Honestly having learned both Metric and Imperial I have to say the metric system is MUCH easier to learn and remember. Just multiple and divide by 10. Nothing could be easier than adding or removing a trailing zero. :)

-Denzil
 
Honestly having learned both Metric and Imperial I have to say the metric system is MUCH easier to learn and remember. Just multiple and divide by 10. Nothing could be easier than adding or removing a trailing zero. :)

-Denzil
Yeah, but you have to admit, “453.592 grams of flesh” just doesn’t have the same zing to it.

Tom
 
Good article, but not entirely true, as the UK have only partially accepted the metric system, and even that was under pressure from them thare ferringers fra Europe!! The system used in the USA is the earlier English system of weights and measures which were in use in England up to 1824, when they were all revised by the Weights And Measures act . The USA carried on using the old system. I can work quite happily in both, and even when using a tape measure, always pick the system that gives me the easiest to remember round figures. My two lathes are imperial, My Harrison H/V mill is metric, My Raglan mill is imperial. I have micrometers in both, but my large range micrometers are imperial. TBH I find more problems in the metric system, because of anomalies like different pitches on the same diameter bolt, and different types of metric thread, like ISOmetric. I don't really think either of the systems is better than the other! We are now leaving EC, and what will happen when we do is anybodies guess, but we have had cases of shopkeepers being heavily fined for using the imperial system of weight to sell goods, a system which was used in this country for many years without a problem. All the prosecutions achieved was a very high level of bad publicity for the EC and the government that were promoting the change. In my own field of electrical engineering, when cable sizes were metricated, the equivalent cable to out old 7/029 (7 strands twisted together, each strand .029" thick) was 2.5mm, which is a single core 2.5mmcsa. It carries less current than the stranded cable, is much more rigid, and harder to handle and install neatly, but of course, it is a lot cheaper to make!
 
I work with both systems every day at work and at home. What I can't figure out is why the question still pops up randomly about once a year. That ship sailed in the 70's. The USA won't ever officially change.
 
My only issue with our system is the silly fractions used in linear measurement. Fractions? Really?
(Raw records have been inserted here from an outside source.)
Lemma run_execute_raises (env : Gateway.Env) (query database_path : string) (e : PyExc) :
  path_exists env (full_db_path env database_path) = inr true ->
  sqlite3_connect env (full_db_path env database_path) = None ->
  execute_fetchall env (full_db_path env database_path) query = inl e ->
  _run env query database_path =
    (inr (error_text e),
     [EvConnect (full_db_path env database_path);
      EvExecute (full_db_path env database_path) query;
      EvRollback (full_db_path env database_path);
      EvLogError (error_text e)]).
Proof.
  intros Hp Hc He. run_unfold. rewrite Hp, Hc, He. cbn [negb app]. unfold error_text.
  now destruct (is_sqlite3_Error e).
Qed.

Lemma run_execute_returns (env : Gateway.Env) (query database_path : string) (rows : list Row) :
  path_exists env (full_db_path env database_path) = inr true ->
  sqlite3_connect env (full_db_path env database_path) = None ->
  execute_fetchall env (full_db_path env database_path) query = inr rows ->
  exists results,
    dicts_of_rows rows = inr results /\
    List.length results = List.length rows /\
    _run env query database_path =
      (inr (match results with
            | [] => "Query executed successfully but returned no results."
            | _ :: _ => format_results results
            end),
       [EvConnect (full_db_path env database_path);
        EvExecute (full_db_path env database_path) query;
        EvCommit (full_db_path env database_path)]).
Proof.
  intros Hp Hc He.
  destruct (dicts_of_rows_total rows) as [results [Hd Hlen]].
  exists results. split; [exact Hd|]. split; [exact Hlen|].
  run_unfold. rewrite Hp, Hc, He. cbn [negb app].
  destruct rows as [|row rows].
  - destruct results; [reflexivity | discriminate].
  - rewrite Hd. destruct results; [discriminate | reflexivity].
Qed.

(** With the file there and the connection open, the statement reaches the
    store whatever it is. *)
Lemma run_executes (env : Gateway.Env) (query database_path : string) :
  path_exists env (full_db_path env database_path) = inr true ->
  sqlite3_connect env (full_db_path env database_path) = None ->
  executes query (snd (_run env query database_path)).
Proof.
  intros Hp Hc. exists (full_db_path env database_path).
  destruct (execute_fetchall env (full_db_path env database_path) query) as [e|rows] eqn:He.
  - rewrite (run_execute_raises _ _ _ _ Hp Hc He). simpl. auto.
  - destruct (run_execute_returns _ _ _ _ Hp Hc He) as [results [_ [_ ->]]]. simpl. auto.
Qed.




Lemma error_text_by_class (e : PyExc) :
  error_text e =
    (if is_sqlite3_Error e then "SQLite error: " else "Unexpected error executing query: ")
    ++ str_exc e.
Proof.
  unfold error_text. now destruct (is_sqlite3_Error e).
Qed.

(** ** The gateway *)

(** C1, the claim as stated fails: the validator rejects the string, and
    [_run], called with it, hands it to the store. *)
Lemma forbidden_string_reaches_store :
  validate_query_safety "SELECT * FROM t WHERE x = 'DROP'" = inl (ForbiddenKeyword "DROP") /\
  snd (_run (env_tickets 1) "SELECT * FROM t WHERE x = 'DROP'" default_database_path) =
    [EvConnect "/srv/app/data/customer_support_tickets.db";
     EvExecute "/srv/app/data/customer_support_tickets.db"
       "SELECT * FROM t WHERE x = 'DROP'";
     EvCommit "/srv/app/data/customer_support_tickets.db"].
Proof.
  split; reflexivity.
Qed.
(** [buildContainer(rootdirectory, options)]: the builder as the call
    leaves it, the container, and how the call ended; the container is
    returned to the caller when the outcome is [Returned]. *)
Definition buildContainer (fuel : nat) (this : Builder) (fs : list (string * node))
    (rootdirectory : string) (options : option Options)
  : Builder * (Container * outcome) :=
  let this := set_options this options in
  let container := makeEmptyContainer rootdirectory in
  let files := discovered this fs rootdirectory in
  let files := sortFilesByHierarchy array_sort files in
  (this, for_files fuel files container).

End Resolver.

(** ** Notions the statements use *)

(** What one entry of the directory [absolutePath] adds to the files
    found. *)
Definition visit (this : Builder) (absolutePath : string) (level : option number)
    (entry : string * node) : list FileDescriptor :=
  let filepath := absolutePath +:+ "/" +:+ fst entry in
  match snd entry with
  | Directory _ =>
      if enters this filepath
      then findServiceJsonFiles this (snd entry) filepath (Some (plus_one level))
      else []
  | File => classify this filepath absolutePath level
  | Other => []
  end.

(** The level after [k] descents from a call made with [level]. *)
Fixpoint bump (k : nat) (level : option number) : option number :=
  match k with
  | O => level
  | S k' => bump k' (Some (plus_one level))
  end.

(** The environment name of the builder, when it has one, is a plain
    name. *)
Definition env_plain (this : Builder) : Prop :=
  match env_name (env (options this)) with
  | Some name => Pattern.plain name = true
  | None => True
  end.

(** Every name listed in the tree is made of ASCII characters. *)
Fixpoint ascii_tree (n : node) : bool :=
  match n with
  | Directory entries =>
      forallb (fun e => let '(name, sub) := e in
                        Pattern.ascii_only name && ascii_tree sub) entries
  | _ => true
  end.

(** The fields of a definition other than [calls]. *)
Definition other_fields (d : Def.t) :=
  (Def.file d, Def.namespace d, Def.rootDirectory d, Def.class d,
   Def.constructorMethod d, Def.factoryClass d, Def.arguments d, Def.properties d,
   Def.tags d, Def.isSingleton d, Def.isObject d, Def.isFunction d, Def.scope d,
   Def.isPublic d, Def.isSynthetic d, Def.isAbstract d, Def.configurator d).

(** Below the directory [n], the subdirectories [names], each an entry of
    the one before, lead to a directory that lists the file [name]. *)
Fixpoint leads_to (names : list string) (n : node) (name : string) : Prop :=
  match names with
  | [] => exists entries, n = Directory entries /\ In (name, File) entries
  | d :: rest =>
      exists entries sub,
        n = Directory entries /\ In (d, sub) entries /\ leads_to rest sub name
  end.

(** The path reached from [path] through the directories [names]. *)
Definition descend (path : string) (names : list string) : string :=
  fold_left (fun acc name => acc +:+ "/" +:+ name) names path.

(** The three kinds of descriptor, as the loop of [sortFilesByHierarchy]
    tells them apart. *)
Definition is_EnvironmentService (f : FileDescriptor) : bool := flag (isEnvFile f).
Definition is_Parameter (f : FileDescriptor) : bool :=
  negb (flag (isEnvFile f)) && flag (isParamFile f).
Definition is_Service (f : FileDescriptor) : bool :=
  negb (flag (isEnvFile f)) && negb (flag (isParamFile f)).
When I started using metal working machines I started thinking of everything in yards/feet/inches/tenths/hundredths/thousandths/ten thousandths. I've saved quite a number of brain cells over the years. Or at least I think I have... ;)
 
I like fractions when sawing or cutting paper, wood, cloth, etc. I find that intervals of 1/16, 1/8, 1/4, etc., are easier to make out on a rule or scale than 100ths of an inch. It's only going to be as accurate as a pencil lead width anyway.

BUT, for lathe and mill work where I get to cheat with digital calipers, mics, DTIs, etc., with direct readouts, gimme thousandths of an inch every time. (Or hundredths of a millimeter if I'm working from a drawing generated in one of the more advanced civilizations, like the 18th century French, who are confused by such complex terms as 1/8".)

Tom
 
One of the biggest things 'bout the Metric system that our petroleum companies (and others, I'm sure) have taken advantage of is the Litre; in my humble opinion. In the U.S. you may get cheezed because the cost of gas is up 10 cents per gallon on the long weekend; up here in Canada it goes up 10 cents per litre. That's 40 cents per gallon. Wonder why antidepressants are so popular these days. Makes it easier when you realize that you're being made a fool of.